I AM FACED with a dilemma. Tomorrow morning, as you all snooze your way into what hopefully will be another gloriously sunny Sunday, I shall be nervously heading off to cycle 200km in the Wicklow countryside.
This is not a race, I am told, but my fellow cyclists have taken on a determined air. This will be my first Wicklow 200, but for the rest it is a second or third outing. What was a Sunday cycle in the park, so to speak, has turned into something more energetic. And at the heart of it all lies the burning question of snacking. Or fuel, as some cyclists refer to it.
I am an ardent non-snacker. They dull the senses, spoil the journey, interrupt the flow of thought from satisfaction to anticipation as you head from one meal to the next. But on a bicycle the subject of fuel is uppermost.
The urge to snack is a strong one, whether you are cycling or just going about your day. Energy levels fall, emotion and tiredness all play a role, and the unpredictable aspects of these influences has us reaching for brightly packaged items at the nearest convenience store.
I am no sports nutritionist, but a chance encounter with somebody who used to cycle competitively 20 years ago put today’s sports nutrition – and hence snacking – into context. Her on-board pantry contains home-made flapjacks, bananas, and dried fruit and nuts.
Read the ingredients of any performance bar and what will strike you are the similarities between industrially manufactured brands – sugar, cocoa butter, emulsifiers, fructose syrup, humectants and plenty of flavourings. It is hard to see what extra the sports versions offer, other than the percentage of protein claimed on the packet along with vitamins and minerals – which the likes of Mars and Snickers have too.
If you are a particularly competitive cyclist, the world of gels beckons. These come with a frightening list of supplements that are supposed to lend all kinds of beneficial assistance in the form of quick and sustained energy.
They are one big cocktail, and according to my fellow cyclists, can have a pretty adverse effect on your digestion system when taken over a sustained period.
Which leads me back to nutrition and the idea of healthy snacking.
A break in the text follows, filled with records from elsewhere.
Definition drive_defaults : csr_bench unit :=
  drive (fun _ => mk_csr_pins false
    {| ci_req := false; ci_op := 0; ci_addr := 0; ci_rs1_data := 0; ci_trap_trigger := false;
       ci_trap_to_s_mode := false; ci_trap_mepc := 0; ci_trap_mcause := 0; ci_trap_mtval := 0;
       ci_mret_en := false; ci_sret_en := false |}).

Definition apply_reset : csr_bench unit :=
  drive (fun p => mk_csr_pins true (cp_in p)) ;; csr_tick ;;
  drive (fun p => mk_csr_pins false (cp_in p)) ;; csr_tick.

Definition clear_trap_lines : csr_bench unit :=
  csr_drive (fun i => i <| ci_trap_trigger := false |> <| ci_trap_to_s_mode := false |>
                        <| ci_trap_mepc := 0 |> <| ci_trap_mcause := 0 |> <| ci_trap_mtval := 0 |>
                        <| ci_mret_en := false |> <| ci_sret_en := false |>).

Definition trigger_trap (mepc mcause mtval : Z) (to_s_mode : bool) : csr_bench unit :=
  csr_drive (fun i => i <| ci_trap_trigger := true |> <| ci_trap_mepc := mepc |>
                        <| ci_trap_mcause := mcause |> <| ci_trap_mtval := mtval |>
                        <| ci_trap_to_s_mode := to_s_mode |>) ;;
  csr_tick ;;
  csr_drive (fun i => i <| ci_trap_trigger := false |> <| ci_trap_mepc := 0 |>
                        <| ci_trap_mcause := 0 |> <| ci_trap_mtval := 0 |>
                        <| ci_trap_to_s_mode := false |>).
Lemma run_loop_no_tohost n s :
  run_loop n 0 s = (s' ← sys_run n quiet_irq s; Some (None, s')).
Proof.
  revert s. induction n as [|n IH]; intros s; [done|]. cbn [run_loop]. rewrite sys_run_cons.
  unfold tick. destruct (sys_tick false irq_none s) as [s1|]; [|done]. cbn [mbind option_bind].
  replace (tohost_status 0 s1) with (@None Z); [apply IH|].
  unfold tohost_status. by rewrite andb_false_r.
Qed.

(** ** The signature *)

(** Reading a line of hexadecimal digits. *)
Definition hex_value (c : ascii) : Z :=
  default 0 ((fun p : nat * ascii => Z.of_nat p.1) <$>
    list_find (fun d => d = c) (list_ascii_of_string "0123456789abcdef")).

Definition parse_hex (s : string) : Z :=
  fold_left (fun acc c => 16 * acc + hex_value c) (list_ascii_of_string s) 0.

Lemma hex_digit_value d : 0 <= d < 16 -> hex_value (hex_digit d) = d.
Proof.
  intros Hd. assert (H : Forall (fun d => hex_value (hex_digit d) = d) (seqZ 0 16)).
  { apply (bool_decide_unpack _). vm_compute. done. }
  apply (proj1 (Forall_forall _ _) H). apply list_elem_of_In, elem_of_seqZ. lia.
Qed.

Lemma hex_fold n v rest acc :
  0 <= v < 16 ^ Z.of_nat n ->
  fold_left (fun acc c => 16 * acc + hex_value c) (hex n v rest) acc =
  fold_left (fun acc c => 16 * acc + hex_value c) rest (16 ^ Z.of_nat n * acc + v).
Proof.
  revert v rest. induction n as [|n IH]; intros v rest Hv; cbn [hex].
  - f_equal. change (16 ^ Z.of_nat 0) with 1 in *. lia.
  - rewrite Nat2Z.inj_succ, Z.pow_succ_r in * by lia. rewrite Z.shiftr_div_pow2 by lia.
    change (2 ^ 4) with 16. rewrite IH by (Z.div_mod_to_equations; lia). cbn [fold_left].
    f_equal. rewrite hex_digit_value by (apply Z.mod_pos_bound; lia). Z.div_mod_to_equations; lia.
Qed.

Lemma hex16_parse v : is_bv 64 v -> parse_hex (hex16 v) = v.
Proof.
  intros Hv. unfold parse_hex, hex16. rewrite list_ascii_of_string_of_list_ascii, hex_fold; [cbn; lia|].
  exact Hv.
Qed.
Oats come top of the list of cereals, a grain we are good at growing in Ireland. Nuts and seeds are also a good source of energy, and dried is a surprisingly good way to eat fruit, nature’s answer to the boiled sweet.
If you require pure energy, then why not consider fashioning your own bar? Grinding chocolate, lime, sesame and pumpkin seeds and combining with raisins can produce a 50g bar of just more than 200 calories – 20g of carbs, 15g of fat, eight grammes of protein and not an E-number in sight.
Almonds, oat bran and dried fruit scores slightly lower on the calorie front, as it does on the other measures, but it is perhaps a little less intense.
If making up your own bars seems a bit too much, then good health-food shops usually have a choice of bars and the ingredients are invariably natural and short. Some can be oversweet, but Granovita, for example, offers an organic version that is rather good.
Or you could make flapjacks that contain oats, butter and golden syrup, plus whatever seeds, nuts and dried fruit you want to include.
Simple, honest and I hope sufficient to keep me going not just for 200km, but for those days when energy levels seem to sag.